Rupture conventionnelle : est-ce l’indemnité légale ou conventionnelle de licenciement qui est due ?
Publié leQue doit payer l’employeur, au minimum, quand il signe une rupture conventionnelle ? Le montant de l’indemnité légale de licenciement ou celui qui peut être beaucoup plus élevé de l’indemnité conventionnelle de licenciement. Un arrêt de la Cour de Cassation du 10 janvier 2024 donne des indications précieuses, tant sur l’indemnité applicable, que sur son calcul. Cadre Averti commente cet arrêt.
L’indemnité de rupture conventionnelle : selon le code du travail, il s’agirait uniquement de l’indemnité légale de licenciement.
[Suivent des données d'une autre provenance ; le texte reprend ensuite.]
(* ===== verification/Lua.v ===== *)
(** * Lua values, as the core's C sees them

    The values a C function is handed, and the heap the tables among them
    live in: a table is known by its address, so two values may share one and
    one may hold itself.  A table's pairs are in the order [lua_next] visits
    them, which is any order; strings are their bytes. *)

From Stdlib Require Import SpecFloat.
From S2P Require Import Prelude.

Local Open Scope Z_scope.

Abbreviation addr := positive.

(** [lua_type]'s cases; [LOther] is a value of another type by its name
    ([lua_typename]): a function, a thread or a light userdata. *)
Inductive lua_value :=
  | LNil
  | LBool (b : bool)
  | LInt (z : Z)
  | LFloat (f : spec_float)
  | LString (s : bytes)
  | LTable (a : addr)
  | LUserdata (a : addr)
  | LOther (typename : bytes).

#[export] Instance spec_float_eq_dec : EqDecision spec_float.
Proof. solve_decision. Defined.

#[export] Instance lua_value_eq_dec : EqDecision lua_value.
Proof. solve_decision. Defined.

(** A table: its metatable and its pairs. *)
Record table := Table { t_meta : option addr; t_pairs : list (lua_value * lua_value) }.

Abbreviation heap := (gmap addr table).

Definition empty_table : table := Table None [].

(** The table at [a]; a C function is only handed addresses that are live. *)
Definition table_at (h : heap) (a : addr) : table := default empty_table (h !! a).

(** [lua_rawget]: the value of a key, nil where there is none. *)
Fixpoint pairs_get (pairs : list (lua_value * lua_value)) (k : lua_value) : lua_value :=
  match pairs with
  | [] => LNil
  | (k', v) :: pairs => if decide (k' = k) then v else pairs_get pairs k
  end.

Definition rawget (t : table) (k : lua_value) : lua_value := pairs_get (t_pairs t) k.

(** [lua_rawset]: a nil value takes the key out; a new key goes last. *)
Fixpoint pairs_set (pairs : list (lua_value * lua_value)) (k v : lua_value) :
    list (lua_value * lua_value) :=
  match pairs with
  | [] => if decide (v = LNil) then [] else [(k, v)]
  | (k', v') :: pairs =>
      if decide (k' = k) then if decide (v = LNil) then pairs else (k, v) :: pairs
      else (k', v') :: pairs_set pairs k v
  end.

Definition rawset (t : table) (k v : lua_value) : table :=
  Table (t_meta t) (pairs_set (t_pairs t) k v).

Definition type_name (v : lua_value) : bytes :=
  match v with
  | LNil => lit "nil"
  | LBool _ => lit "boolean"
  | LInt _ | LFloat _ => lit "number"
  | LString _ => lit "string"
  | LTable _ => lit "table"
  | LUserdata _ => lit "userdata"
  | LOther name => name
  end.

(** [lua_toboolean]. *)
Definition to_boolean (v : lua_value) : bool :=
  match v with LNil | LBool false => false | _ => true end.

(** [lua_tointegerx]: the integer a value is or converts to, by Lua's own
    conversions of floats and strings. *)
Class LuaIntegers := lua_tointegerx : lua_value → option Z.
Class LuaIntegersLaws `{LuaIntegers} := tointeger_int : ∀ z, lua_tointegerx (LInt z) = Some z.

(** [lua_tolstring]: the bytes of a string, or the text Lua writes a number
    as. *)
Class LuaStrings := lua_tolstring : lua_value → option bytes.
Class LuaStringsLaws `{LuaStrings} := tolstring_string : ∀ s, lua_tolstring (LString s) = Some s.

(** [luaL_optinteger] and [luaL_optlstring]: the argument or a default, or
    [None] where the argument is neither. *)
Definition opt_integer `{LuaIntegers} (arg : lua_value) (dflt : Z) : option Z :=
  if decide (arg = LNil) then Some dflt else lua_tointegerx arg.

(** [cosmic_optint]: the integer or the default, or why it is none. *)
Definition cosmic_optint `{LuaIntegers} (arg : lua_value) (otherwise : Z) : Z + bytes :=
  if decide (arg = LNil) then inl otherwise
  else
    match lua_tointegerx arg with
    | Some value => if (- 2 ^ 31 <=? value) && (value <=? 2 ^ 31 - 1) then inl value else inr (lit "does not fit in an int")
    | None => inr (lit "number expected")
    end.

Definition opt_string `{LuaStrings} (arg : lua_value) : option (option bytes) :=
  if decide (arg = LNil) then Some None else Some <$> lua_tolstring arg.

(** [lua_getfield], which may run a metamethod. *)
Class LuaFields := lua_getfield : heap → lua_value → bytes → lua_value.

(** Whether a guard caught a signal, by the number of times it was asked. *)
Class Signals := cosmic_signal_caught : nat → bool.

(** Keys are distinct and not nil, and no value is nil. *)
Definition table_ok (t : table) : Prop :=
  NoDup (t_pairs t).*1 ∧ Forall (λ kv, kv.1 ≠ LNil ∧ kv.2 ≠ LNil) (t_pairs t).

(** [lua_rawlen] of a table: some border of it, as the manual has it. *)
Class RawLen := lua_rawlen : table → Z.

Definition border (t : table) (n : Z) : Prop :=
  0 ≤ n ∧ (n = 0 ∨ rawget t (LInt n) ≠ LNil) ∧
  (rawget t (LInt (n + 1)) = LNil ∨ n = 2 ^ 63 - 1).

Class RawLenLaws `{RawLen} := rawlen_border : ∀ t, table_ok t → border t (lua_rawlen t).

(** [lua_rawgeti]. *)
Definition rawgeti (t : table) (i : Z) : lua_value := rawget t (LInt i).

(** What C's string functions read of a string: up to its first zero. *)
Fixpoint c_string (s : bytes) : bytes :=
  match s with
  | [] => []
  | c :: s => if c =? 0 then [] else c :: c_string s
  end.

(** What a call answers: a value and the empty string, nil and a message, or
    a raised error. *)
Inductive answer (X : Type) := Answers (x : X) | Refuses (message : bytes) | Raises (message : bytes).
Arguments Answers {X} x.
Arguments Refuses {X} message.
Arguments Raises {X} message.

(** ** What holds of every table *)

Definition heap_ok (h : heap) : Prop := ∀ a t, h !! a = Some t → table_ok t.

Lemma table_at_ok h a : heap_ok h → table_ok (table_at h a).
Proof.
  intros Hh. unfold table_at. destruct (h !! a) eqn:E; [by apply (Hh a)|].
  split; constructor.
Qed.

Lemma pairs_get_in pairs k v :
  NoDup pairs.*1 → (k, v) ∈ pairs → pairs_get pairs k = v.
Proof.
  induction pairs as [|[k' v'] pairs IH]; intros Hnd Hin; [by apply not_elem_of_nil in Hin|].
  simpl in *. apply NoDup_cons in Hnd as [Hk Hnd]. apply elem_of_cons in Hin as [[= -> ->]|Hin].
  - by rewrite decide_True.
  - rewrite decide_False; [by apply IH|]. intros ->. apply Hk.
    apply list_elem_of_fmap. by exists (k, v).
Qed.

Lemma pairs_get_some pairs k : pairs_get pairs k ≠ LNil → (k, pairs_get pairs k) ∈ pairs.
Proof.
  induction pairs as [|[k' v'] pairs IH]; simpl; [done|].
  destruct (decide (k' = k)) as [->|]; intros Hv.
  - apply elem_of_cons. by left.
  - apply elem_of_cons. right. by apply IH.
Qed.

Lemma pairs_get_nil pairs k : k ∉ pairs.*1 → pairs_get pairs k = LNil.
Proof.
  induction pairs as [|[k' v'] pairs IH]; simpl; [done|]. intros Hk.
  apply not_elem_of_cons in Hk as [Hne Hk]. rewrite decide_False by done. by apply IH.
Qed.

Lemma rawget_rawset t k v : table_ok t → k ≠ LNil → rawget (rawset t k v) k = v.
Proof.
  intros [Hnd _] Hk. unfold rawget, rawset. simpl. revert Hnd.
  induction (t_pairs t) as [|[k' v'] pairs IH]; simpl; intros Hnd.
  - case_decide; simpl; [by subst|by rewrite decide_True].
  - apply NoDup_cons in Hnd as [Hk' Hnd]. case_decide as E; simpl.
    + subst k'. case_decide; [subst v; by apply pairs_get_nil|]. simpl. by rewrite decide_True.
    + rewrite decide_False by done. by apply IH.
Qed.

Lemma rawget_rawset_ne t k k' v : k ≠ k' → rawget (rawset t k v) k' = rawget t k'.
Proof.
  intros Hne. unfold rawget, rawset. simpl.
  induction (t_pairs t) as [|[k0 v0] pairs IH]; simpl.
  - case_decide; simpl; [done|by rewrite decide_False].
  - destruct (decide (k0 = k)) as [->|]; simpl.
    + rewrite (decide_False (P := k = k')) by done. case_decide; [done|]. simpl. by rewrite decide_False.
    + case_decide; [done|]. apply IH.
Qed.

Lemma pairs_set_keys pairs k v x : x ∈ (pairs_set pairs k v).*1 → x = k ∨ x ∈ pairs.*1.
Proof.
  induction pairs as [|[k0 v0] pairs IH]; simpl.
  - case_decide; simpl; [by intros ?%not_elem_of_nil|]. rewrite list_elem_of_singleton. by left.
  - destruct (decide (k0 = k)) as [->|]; simpl.
    + case_decide; simpl; rewrite ?elem_of_cons; tauto.
    + rewrite !elem_of_cons. tauto.
Qed.

Lemma rawset_ok t k v : table_ok t → k ≠ LNil → table_ok (rawset t k v).
Proof.
  intros [Hnd Hall] Hk. unfold table_ok, rawset. simpl. revert Hnd Hall.
  induction (t_pairs t) as [|[k0 v0] pairs IH]; simpl; intros Hnd Hall.
  - case_decide; (split; [|by repeat constructor]); simpl; [constructor|apply NoDup_singleton].
  - apply NoDup_cons in Hnd as [Hk0 Hnd]. apply Forall_cons in Hall as [Hkv Hall].
    destruct (decide (k0 = k)) as [->|Hne]; simpl.
    + case_decide; [done|]. split; [by constructor|by constructor].
    + destruct (IH Hnd Hall) as [IH1 IH2]. split; simpl; [|by constructor].
      constructor; [|done]. intros [->|Hin]%pairs_set_keys; done.
Qed.

Lemma heap_ok_none : heap_ok ∅.
Proof. by intros a t. Qed.

Lemma heap_ok_put h a t : table_ok t → heap_ok h → heap_ok (<[a := t]> h).
Proof. intros Ht Hh b t' [[_ <-]|[_ Hb]]%lookup_insert_Some; [done|by apply (Hh b)]. Qed.

(** ** One implementation of what Lua leaves open *)

Module Plain.

(** Strings alone are text. *)
#[export] Instance strings : LuaStrings := λ v, match v with LString s => Some s | _ => None end.

#[export] Instance strings_laws : LuaStringsLaws.
Proof. done. Qed.

(** Integers alone are integers. *)
#[export] Instance integers : LuaIntegers := λ v, match v with LInt z => Some z | _ => None end.

#[export] Instance integers_laws : LuaIntegersLaws.
Proof. done. Qed.

(** The least border. *)
Fixpoint least_border (t : table) (fuel : nat) (n : Z) : Z :=
  match fuel with
  | O => n
  | S fuel => if decide (rawget t (LInt (n + 1)) = LNil) then n else least_border t fuel (n + 1)
  end.

#[export] Instance rawlen : RawLen := λ t, least_border t (S (length (t_pairs t))) 0.

Lemma least_border_spec t fuel n :
  0 ≤ n → (∀ i, 1 ≤ i ≤ n → rawget t (LInt i) ≠ LNil) →
  let b := least_border t fuel n in
  n ≤ b ∧ (∀ i, 1 ≤ i ≤ b → rawget t (LInt i) ≠ LNil) ∧
  (rawget t (LInt (b + 1)) = LNil ∨ b = n + Z.of_nat fuel).
Proof.
  revert n. induction fuel as [|fuel IH]; intros n Hn Hall; simpl.
  { split_and!; [lia|done|right; lia]. }
  case_decide as E; [by split_and!; [lia|done|left]|].
  destruct (IH (n + 1)) as (H1 & H2 & H3); [lia| |].
  - intros i Hi. destruct (decide (i = n + 1)) as [->|]; [done|]. apply Hall. lia.
  - split_and!; [lia|done|]. destruct H3; [by left|right; lia].
Qed.

(** A table has no more keys than pairs. *)
Lemma keys_bound t n : 0 ≤ n → (∀ i, 1 ≤ i ≤ n → rawget t (LInt i) ≠ LNil) → n ≤ Z.of_nat (length (t_pairs t)).
Proof.
  intros Hn Hall.
  assert (LInt <$> seqZ 1 n ⊆+ (t_pairs t).*1) as Hsub%submseteq_length.
  { apply NoDup_submseteq.
    - apply NoDup_fmap_2_strong; [by intros ???? [= ->]|apply NoDup_seqZ].
    - intros k (i & -> & Hi)%list_elem_of_fmap. apply elem_of_seqZ in Hi.
      apply list_elem_of_fmap. eexists (LInt i, _). split; [done|].
      apply pairs_get_some, (Hall i). lia. }
  rewrite !length_fmap, length_seqZ in Hsub. lia.
Qed.

#[export] Instance rawlen_laws : RawLenLaws.
Proof.
  intros t _. destruct (least_border_spec t (S (length (t_pairs t))) 0) as (H1 & H2 & H3); [done|lia|].
  change (lua_rawlen t) with (least_border t (S (length (t_pairs t))) 0).
  set (b := least_border _ _ _) in *. pose proof (keys_bound t b ltac:(lia) H2).
  split_and!; [lia| |left; destruct H3 as [?|?]; [done|lia]].
  destruct (decide (b = 0)); [by left|right]. apply H2. lia.
Qed.

End Plain.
L’article L.1237-13 du Code du travail précise en effet que « le montant de l’indemnité spécifique de rupture conventionnelle ne peut pas être inférieur à celui de l’indemnité prévue à l’article L.1234-9 ». Il s’agit de l’indemnité légale de licenciement qui est de :
- 1/4 de mois de salaire par année d’ancienneté jusqu’à 10 ans (soit 2,5 mois pour 10 ans)
- 1/3 de mois de salaire pour les années supplémentaires à 10 ans.
L’indemnité légale de licenciement est l’indemnité minimum, basée sur l’ancienneté, que doit payer l’employeur quand il licencie un salarié pour « cause réelle et sérieuse », soit pour cause économique, ou pour une cause personnelle imputable au salarié (telle que l’insuffisance professionnelle ou la faute, sans aller jusqu’à la faute grave privative de toutes indemnités sauf les congés payés).
Montant de l’indemnité de rupture conventionnelle : la grande majorité des salariés du privé a droit à l’indemnité conventionnelle de licenciement !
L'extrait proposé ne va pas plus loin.